Preferably, the concentration of the at least one follicle stimulating agent of the first vaginal delivery system is in the range of 1.0 to 10,000.0 iu and more preferably is 10 to 5,000 iu or any integer therebetween. It will be appreciated that the level of follicle stimulating agent administered is dependent on species, strain and age of recipient. For example it is envisaged that the amount of follicle stimulating agent administered to cattle will be in the range 1,000 to 10,000 iu whereas the amount administered to a rodent will be in the range to 100 iu. It will be appreciated that in order to achieve superovulation the amount of follicle stimulating agent is required to be between 2 to 20 times the natural level in the particular species.
Preferably, the at least one luteinising agent of the second vaginal delivery system is selected from the group comprising human chorionic gonanotrophin (hCG) and its forms, total hCG, C-terminal peptide total hCG, intact hCG, free β-subunit hCG, β-core fragment hCG, hyperglycosylated hCG, nicked hCG, alpha hCG, pituitary hCG, luteinising hormone (LH), lutrophin α and any of their natural or synthetic analogues recombinant or otherwise that stimulate or promote oocyte release from the ovaries and mixtures thereof.
Preferably, the concentration of the at least one luteinising agent of the second vaginal delivery system is in the range of 1.0 to 10,000.0 iu and more preferably is 10 to 5,000 iu or any integer therebetween. It will be appreciated that the level of luteinising agent administered is dependent on species, strain and age of recipient. For example it is envisage that the amount of luteinising agent administered to cattle will be in the range 1,000 to 10,000 iu whereas the amount administered to a rodent will be in the range 5 to 100 iu. It will be appreciated that in order to achieve superovulation the amount of follicle stimulating agent is required to be between 2 to 20 times the natural level in the particular species.
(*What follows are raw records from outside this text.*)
Lemma received_frame (allowed : origin -> bool) (o : origin)
  (s s' : state) :
  allowed o = false -> frame allowed s s' ->
  exists ex, net s' = net s ++ ex /\ received L o ex = [].
Proof.
  intros Ho ((ex & E & F) & _). exists ex. split; auto. clear E.
  induction F as [|e ex He _ IH]; auto.
  simpl. rewrite IH, app_nil_r.
  destruct (origin_eqb (ex_origin e) o) eqn:Eo; auto.
  apply origin_eqb_eq in Eo. congruence.
Qed.

Lemma while_items_inv (o : origin) (pl : dict) (rsp : response) (pg : Z)
  (tp : option Z) (s : state) (r : result (option (string * pager)))
  (s' : state) :
  GiteeClient.while_items o pl rsp pg tp s = (r, s') ->
  s' = s /\
  ((text rsp = "" /\ r = Ok None) \/
   (text rsp <> "" /\
    r = Ok (Some (text rsp, PagerYielded o pl rsp pg tp)))).
Proof.
  unfold GiteeClient.while_items. destruct (String.eqb (text rsp) "") eqn:E;
    intros H; injection H as <- <-; split; auto.
  - left. split; auto. now apply String.eqb_eq.
  - right. split; auto. now apply String.eqb_neq.
Qed.

Lemma received_one (o : origin) (url : string) (p : option dict)
  (rsp : response) :
  received L o [mkExchange o url p (Reply rsp)] =
  if String.eqb (text rsp) "" then [] else records_of L (text rsp).
Proof.
  unfold received. simpl. rewrite origin_eqb_refl. apply app_nil_r.
Qed.

Lemma while_items_spec (o : origin) (pl : dict) (rsp : response) (pg : Z)
  (tp : option Z) (s : state) (r : result (option (string * pager)))
  (s' : state) :
  GiteeClient.while_items o pl rsp pg tp s = (r, s') ->
  s' = s /\
  match r with
  | Ok (Some (items, _)) => items = text rsp /\ items <> ""
  | Ok None => text rsp = ""
  | Raise _ => True
  | OutOfFuel => False
  end.
Proof.
  intros H. apply while_items_inv in H as [-> [[E ->]|[E ->]]]; auto.
Qed.

(** The part of [fetch_items] that reads the [total_page] header. *)
Lemma total_page_spec (rsp : response) (page : Z) (s : state)
  (r : result (option Z)) (s' : state) :
  match header_total_page rsp with
  | Some (String c _) =>
      match int_of_char c with
      | Some n =>
          bind (logger DEBUG "Page: %i/%i" [JNum page; JNum n])
               (fun _ => ret (Some n))
      | None => raise ValueError
      end
  | _ => ret None
  end s = (r, s') ->
  net s' = net s /\ r <> OutOfFuel.
Proof.
  destruct (header_total_page rsp) as [[|c h]|].
  - intros H. injection H as <- <-. split; [auto|discriminate].
  - destruct (int_of_char c).
    + intros H. unfold bind, logger, ret in H. injection H as <- <-.
      split; [auto|discriminate].
    + intros H. injection H as <- <-. split; [auto|discriminate].
  - intros H. injection H as <- <-. split; [auto|discriminate].
Qed.

(** One step of a generator.  Either the page it stopped at has no next
    link and it is exhausted without a request, or it issues one request:
    when the request fails the step raises the failure; when it succeeds
    the step yields the body of the response if it is not empty, it is
    exhausted if the body is empty, or it raises an exception of its
    own. *)
Lemma fetch_items_next_step (g : pager) (s : state)
  (r : result (option (string * pager))) (s1 : state) :
  GiteeClient.fetch_items_next L g s = (r, s1) ->
  (net s1 = net s /\ r = Ok None) \/
  exists e, net s1 = net s ++ [e] /\ ex_origin e = pager_origin g /\
    match ex_reply e with
    | Failure x => r = Raise x
    | Reply rsp =>
        match r with
        | Ok (Some (items, _)) => items = text rsp /\ items <> ""
        | Ok None => text rsp = ""
        | Raise _ => True
        | OutOfFuel => False
        end
    end.
Proof.
  destruct g as [o path pl|o pl rsp pg tp]; simpl; intros H.
  - right.
    apply bind_inv in H as [(a & s2 & Hl & H)|[(e & Hl & ?)|(Hl & ?)]];
      apply logger_inv in Hl as (Ha & Hn & _); try discriminate.
    apply bind_inv in H as [(x & s3 & Hf & H)|[(e & Hf & ->)|(Hf & ->)]];
      apply client_fetch_inv in Hf as (rep & w & _ & -> & Hr).
    2: { exists (mkExchange o
                   (urijoin L [JStr (base_url L); JStr "repos";
                               JStr (owner L); JStr (repository L);
                               JStr path])
                   (GiteeClient.add_access_token L (Some pl)) rep).
         simpl. rewrite Hn. repeat split. destruct rep; congruence. }
    2: { destruct rep; discriminate. }
    destruct rep as [x'|e]; [injection Hr as ->|discriminate].
    exists (mkExchange o
              (urijoin L [JStr (base_url L); JStr "repos";
                          JStr (owner L); JStr (repository L); JStr path])
              (GiteeClient.add_access_token L (Some pl)) (Reply x')).
    simpl.
    apply bind_inv in H as [(tp & s4 & Ht & H)|[(e & Ht & ->)|(Ht & ->)]];
      apply total_page_spec in Ht as [Ht Hne]; simpl in Ht.
    + apply while_items_spec in H as [-> H].
      rewrite Ht, Hn. auto.
    + rewrite Ht, Hn. auto.
    + now destruct Hne.
  - destruct (links_next rsp) as [url|].
    2: { injection H as <- <-. now left. }
    right.
    apply bind_inv in H as [(x & s3 & Hf & H)|[(e & Hf & ->)|(Hf & ->)]];
      apply client_fetch_inv in Hf as (rep & w & _ & -> & Hr).
    2: { exists (mkExchange o url (GiteeClient.add_access_token L (Some pl)) rep).
         simpl. repeat split. destruct rep; congruence. }
    2: { destruct rep; discriminate. }
    destruct rep as [x'|e]; [injection Hr as ->|discriminate].
    exists (mkExchange o url (GiteeClient.add_access_token L (Some pl)) (Reply x')).
    simpl.
    apply bind_inv in H as [(u & s4 & Ht & H)|[(e & Ht & ->)|(Ht & ->)]].
    + destruct tp as [n|]; [|discriminate].
      apply logger_inv in Ht as (_ & Hn4 & _).
      apply while_items_spec in H as [-> H]. rewrite Hn4. auto.
    + destruct tp as [n|].
      * apply logger_inv in Ht as (? & _). discriminate.
      * injection Ht as <- <-. auto.
    + destruct tp as [n|]; [|discriminate].
      apply logger_inv in Ht as (? & _). discriminate.
Qed.

(** The records of the page a step yields are what its request received,
    and it received nothing when the generator is exhausted. *)
Lemma fetch_items_next_received (g : pager) (s : state)
  (r : result (option (string * pager))) (s1 : state) :
  GiteeClient.fetch_items_next L g s = (r, s1) ->
  exists ex1, net s1 = net s ++ ex1 /\
    match r with
    | Ok (Some (items, _)) =>
        received L (pager_origin g) ex1 = records_of L items
    | Ok None => received L (pager_origin g) ex1 = []
    | _ => True
    end.
Proof.
  intros H.
  apply fetch_items_next_step in H as [[E ->]|(e & E & Ho & He)].
  - exists []. now rewrite app_nil_r.
  - exists [e]. split; auto.
    destruct e as [o url p rep]. simpl in Ho, He. subst o.
    destruct rep as [rsp|x].
    + rewrite received_one.
      destruct r as [[[items g']|]|x|]; auto.
      * destruct He as [-> Hne]. apply String.eqb_neq in Hne.
        now rewrite Hne.
      * now rewrite He.
    + subst r. auto.
Qed.

(** ** The two list drivers *)

Section HarvestLoop.

Variable keys : list string.
Variable o : origin.
Variable stop : Z -> bool.
Variables init enrich : json -> M json.
Variable allowed : origin -> bool.

Hypothesis keys_updated_at : ~ In "updated_at" keys.
Hypothesis allowed_o : allowed o = false.
Hypothesis init_spec :
  forall record s r s', init record s = (r, s') ->
    s' = s /\ forall record', r = Ok record' -> same_but keys record record'.
Hypothesis enrich_frame : forall record, M_frame allowed (enrich record).
Hypothesis enrich_same :
  forall record s record' s', enrich record s = (Ok record', s') ->
    same_but keys record record'.

Variable s0 : state.

Local Abbreviation reading := (reading L keys o stop s0).

Lemma reading_failed (xs acc : list json) (s1 : state) (r : result flow) :
  reading xs acc s1 -> (forall f, r <> Ok f) ->
  harvested L keys o stop s0 acc r s1.
Proof.
  intros (ex & seen & E & R & F2 & F) Hr.
  exists ex, seen, xs. repeat split; auto.
  intros [f ->]. now destruct (Hr f).
Qed.

Lemma reading_frame (xs acc : list json) (s1 s2 : state) :
  reading xs acc s1 -> frame allowed s1 s2 -> reading xs acc s2.
Proof.
  intros (ex & seen & E & R & F2 & F) Hf.
  destruct (received_frame allowed o s1 s2 allowed_o Hf) as (ex2 & E2 & R2).
  exists (ex ++ ex2), seen. repeat split; auto.
  - now rewrite E2, E, app_assoc.
  - now rewrite received_app, R2, app_nil_r.
Qed.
Preferably, the cytokines of the third vaginal delivery system comprises any one of eotaxin, RANTES, GM-CSF and IL-12 alone or in combination.
In some embodiments of the invention the third vaginal delivery system may comprise a combination of eotaxin, GM-CSF and 11-12 in addition to one or more further cytokines.
Preferably, the third vaginal delivery system further comprises any one, two, three, four five, six, seven or eight additional cytokines selected from the group comprising, MCP-1, MIP, IL-17, IL-9, TNF-α and TGFβ. Thus, the erodible composition of the third vaginal delivery system may be, as an illustrative example, eotaxin and RANTES in addition to IL-12, MCP-1, MIP and IL-17. It is within the scope of the invention to provide a number of specific combinations of the specified cytokines for use in inducing a uterus to be more receptive or less hostile to transferred embryo, sperm or other allografted tissue using a basic double combination of eotaxin GM-CSF and IL-12.
Preferably, the IL-12 is either IL-12 p40 or IL-12p70.
Preferably, the MIP is either MIP-1α or MIP-1β.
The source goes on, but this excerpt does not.